At one stage, I was going to describe this as the “Lord Chancellor’s foot amendment”, but it is worse than that because it is not actually the Lord Chancellor’s foot I am worried about. The present Lord Chancellor is—as no doubt all future Lord Chancellors will be—a man of generosity and kindness who understands the problems of the world and is desperate to help his fellow man. The problem is that Lord Chancellors do not get their money themselves; they get it from another person with the word Chancellor in his name. So I am going to describe this as the “Chancellor’s foot amendment”. I would love to see this amendment come back with tougher criteria and more obligations imposed. The noble Lord, Lord Shipley, suggested that more work be done on what is needed. I do not know whether £20 million a year is the right number for this area—I would be surprised if it is—but it is worth doing that work. This report deals only with London, which in my experience is the best served place.

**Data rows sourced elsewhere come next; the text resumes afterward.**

(** C10: when the permission is granted but [video.start] rejects with
    [e], [handleStart] reports the error (one error frame, one error
    metric) and the new [Video], stored before the [await], stays in the
    session table under the request's key. *)
Theorem handleStart_start_failure_keeps_session env req st e
  (Hp : _getPermission env req = None) (Hs : ve_videoStart env = Fail e) :
  let sid := getSessionId req in
  let v := mkVideo (vs_next_obj st) sid (msg_connectionId req) (msg_cameraId req)
                   (msg_role req) MEDIA_STARTING in
  let st' := handleStart env req st in
  handleStart env req st = report_error (stored_state req st) req e /\
  getSession (stored_state req st) sid = Some v /\
  getSession st' sid = Some v /\
  vs_frames st' = vs_frames st ++
    [FVideoError (msg_connectionId req) (msg_cameraId req) (msg_role req) (handleError e)] /\
  vs_errors st' = vs_errors st ++ [(msg_id req, handleError e)].
Proof.
  intros sid v st'.
  pose proof (handleStart_granted env req st Hp) as H. rewrite Hs in H.
  assert (Hv : new_video req (closed_state req st) = v).
  { unfold new_video, v. rewrite closed_state_next. reflexivity. }
  assert (Hg : getSession (stored_state req st) sid = Some v).
  { unfold getSession. rewrite stored_state_sessions, Hv. apply assoc_get_set_eq. }
  assert (Hf : vs_frames (stored_state req st) = vs_frames st /\
               vs_errors (stored_state req st) = vs_errors st).
  { unfold stored_state, closed_state. simpl.
    destruct (fetchIceQueue_keeps st (getSessionId req)) as (_ & _ & _ & Hfr & Her).
    destruct (getSession st (getSessionId req)); [|split; assumption].
    unfold _closeSession. destruct (getSession (_fetchIceQueue st (getSessionId req)).2 (getSessionId req)); cbn [vs_frames vs_errors vs_with_ice vs_with_sessions vs_log_ev]; split; assumption. }
  destruct Hf as [Hfr Her].
  unfold st'. rewrite H.
  refine (conj eq_refl (conj Hg (conj Hg (conj _ _)))); unfold report_error; cbn [vs_frames vs_errors]; rewrite ?Hfr, ?Her; reflexivity.
Qed.

(* ------------------------------------------------------------------ *)
(** ** Readiness of a [Video] *)

Lemma MEDIA_STOPPED_STOPPING : MEDIA_STOPPED <> MEDIA_STOPPING.
Proof. unfold MEDIA_STOPPED, MEDIA_STOPPING. intros H. inversion H. Qed.

(** C8: the source's readiness test is true of every [Video], whatever
    its status, since no status equals both [STOPPED] and [STOPPING];
    so [handleIceCandidate] forwards a candidate to a stored [Video] in
    [STOPPED] or [STOPPING] instead of queueing it, where the readiness
    "status in {STARTING, STARTED}" is false. *)
Theorem isVideoInstanceReady_ignores_status :
  (forall v, isVideoInstanceReady (JsVideo v) = true) /\
  (forall v, v_status v = MEDIA_STOPPED \/ v_status v = MEDIA_STOPPING ->
     spec_isVideoInstanceReady (JsVideo v) = false) /\
  (forall m st v, getSession st (getSessionId m) = Some v ->
     vs_log (handleIceCandidate m st) = vs_log st ++ [VVideoIceCandidate (v_obj v) (msg_candidate m)] /\
     vs_iceQueues (handleIceCandidate m st) = vs_iceQueues (_fetchIceQueue st (getSessionId m)).2) /\
  (let m := mkMessage "iceCandidate" "c1" "u1" "m1" "vb" "cam" "share" "" "cand" "" in
   let v := mkVideo 0 (getSessionId m) "c1" "cam" "share" MEDIA_STOPPED in
   let st := mkVState [(getSessionId m, v)] ∅ [] [] [] 1 in
   spec_isVideoInstanceReady (JsVideo v) = false /\
   vs_log (handleIceCandidate m st) = [VVideoIceCandidate 0 "cand"] /\
   vs_iceQueues (handleIceCandidate m st) !! getSessionId m = Some []).
Proof.
  assert (Hready : forall v, isVideoInstanceReady (JsVideo v) = true).
  { intros v. simpl. destruct (String.eqb_spec (v_status v) MEDIA_STOPPED) as [E|]; [|reflexivity].
    rewrite E. destruct (String.eqb_spec MEDIA_STOPPED MEDIA_STOPPING) as [E'|]; [|reflexivity].
    exfalso. exact (MEDIA_STOPPED_STOPPING E'). }
  refine (conj Hready (conj _ (conj _ _))).
  - intros v [E|E]; simpl; rewrite E; reflexivity.
  - intros m st v Hg. unfold handleIceCandidate. rewrite Hg.
    destruct (fetchIceQueue_keeps st (getSessionId m)) as (_ & Hl & _).
    destruct (_fetchIceQueue st (getSessionId m)) as [q st1]. simpl in Hl.
    rewrite Hready. simpl. rewrite Hl. split; reflexivity.
  - vm_compute. split; [reflexivity|split; reflexivity].
Qed.

(* ------------------------------------------------------------------ *)
(** ** External webcam sources *)

Lemma match_v_prefix_first_char userId :
  match_v_prefix userId <> None <->
  exists c t, userId = String c t /\ (c = "v"%char \/ c = "V"%char).
Proof.
  destruct userId as [|c t]; simpl.
  - split; [intros H; contradiction|intros (c & t & E & _); discriminate].
  - unfold ascii_ieqb. split.
    + intros H. exists c, t. split; [reflexivity|].
      destruct (Ascii.eqb_spec c "v"%char); [left; assumption|].
      destruct (Ascii.eqb_spec c (Ascii.ascii_of_nat (Ascii.nat_of_ascii "v"%char - 32)));
        [|simpl in H; contradiction].
      right. rewrite e. reflexivity.
    + intros (c' & t' & E & Hc). injection E as -> ->.
      destruct Hc as [-> | ->]; vm_compute; discriminate.
Qed.

(** C9: the handler registers a source exactly when [userId] starts with
    [v] or [V] (the pattern [^v_*] with the [i] flag), not exactly when it
    starts with [v_]: for [userId = "video1"] the table gains two entries
    where the prefix [v_] would leave it unchanged.  When it registers, the
    name stored under the stream and under the user id is the stream with
    every [|SIP] removed, in any case and at any position, which differs
    from stripping a [|SIP] suffix on [a|SIPb]. *)
Theorem webcam_sources_prefix_is_v :
  (forall userId, match_v_prefix userId <> None <->
     exists c t, userId = String c t /\ (c = "v"%char \/ c = "V"%char)) /\
  (forall stream userId src,
     match_v_prefix userId <> None ->
     onUserCamBroadcastStarted stream userId src =
       <[userId := strip_sip stream]> (<[stream := strip_sip stream]> src)) /\
  (forall stream userId src,
     match_v_prefix userId = None -> onUserCamBroadcastStarted stream userId src = src) /\
  spec_has_prefix_v_ "video1" = false /\
  onUserCamBroadcastStarted "cam1" "video1" ∅ !! "video1"%string = Some "cam1"%string /\
  spec_onUserCamBroadcastStarted "cam1" "video1" ∅ !! "video1"%string = None /\
  onUserCamBroadcastStarted "V1" "Vuser" ∅ !! "Vuser"%string = Some "V1"%string /\
  strip_sip "a|SIPb" = "ab"%string /\
  spec_strip_sip_suffix "a|SIPb" = "a|SIPb"%string /\
  strip_sip "cam|sip" = "cam"%string /\
  spec_strip_sip_suffix "cam|sip" = "cam|sip"%string.
Proof.
  refine (conj match_v_prefix_first_char (conj _ (conj _ _))).
  - intros stream userId src H. unfold onUserCamBroadcastStarted, setSource.
    destruct (match_v_prefix userId); [reflexivity|contradiction].
  - intros stream userId src H. unfold onUserCamBroadcastStarted. rewrite H. reflexivity.
  - vm_compute. repeat split.
Qed.

(* ------------------------------------------------------------------ *)
(** ** Instances of the hypotheses *)

Lemma lifecycle_tasks_serialized_witness :
  reachable (deliver false true ex_start_request sys_init) /\
  serial_run (getSessionId ex_start_request) None
             (sys_log (deliver false true ex_start_request sys_init))
  = Some (q_running (queue_of (deliver false true ex_start_request sys_init)
                              (getSessionId ex_start_request))).
Proof.
  assert (Hr : reachable (deliver false true ex_start_request sys_init))
    by (apply reach_deliver; apply reach_init).
  split; [exact Hr|].
  exact (proj1 (proj2 (proj2 (lifecycle_tasks_serialized _ Hr (getSessionId ex_start_request))))).
Defined.


Lemma handleStart_replaces_stale_witness :
  NoDup (map fst (vs_sessions ex_state_with_session)) /\
  _getPermission (mkVStartEnv None None (Ok "answer")) ex_start_request = None /\
  getSession (handleStart (mkVStartEnv None None (Ok "answer")) ex_start_request
                          ex_state_with_session) (getSessionId ex_start_request)
  = Some (mkVideo 1 (getSessionId ex_start_request) "c1" "cam1" "share" MEDIA_STARTING).
Proof.
  assert (Hnd : NoDup (map fst (vs_sessions ex_state_with_session)))
    by (simpl; apply NoDup_singleton).
  assert (Hp : _getPermission (mkVStartEnv None None (Ok "answer")) ex_start_request = None)
    by reflexivity.
  refine (conj Hnd (conj Hp _)).
  exact (proj1 (proj2 (proj2 (proj2 (handleStart_replaces_stale _ _ _ Hnd Hp))))).
Defined.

I would like to see more work done on this, but the amendment will not work as it stands. I am really concerned that this will be put forward as a sop to those of us who would like to see specific areas of welfare law brought back into scope, and we will be told, “Don’t worry, because when this amendment goes through, all these cases can be dealt with through a decision to provide funding”. If this amendment said, “and the Lord Chancellor will have X hundred million pounds a year for that purpose and he will exercise that discretion in those cases”, I might be more favourably disposed towards it, but at the moment I am worried that this will simply be a sop. I too look forward to hearing what the Minister has to say about it, but as it stands it identifies the problem but not the solution.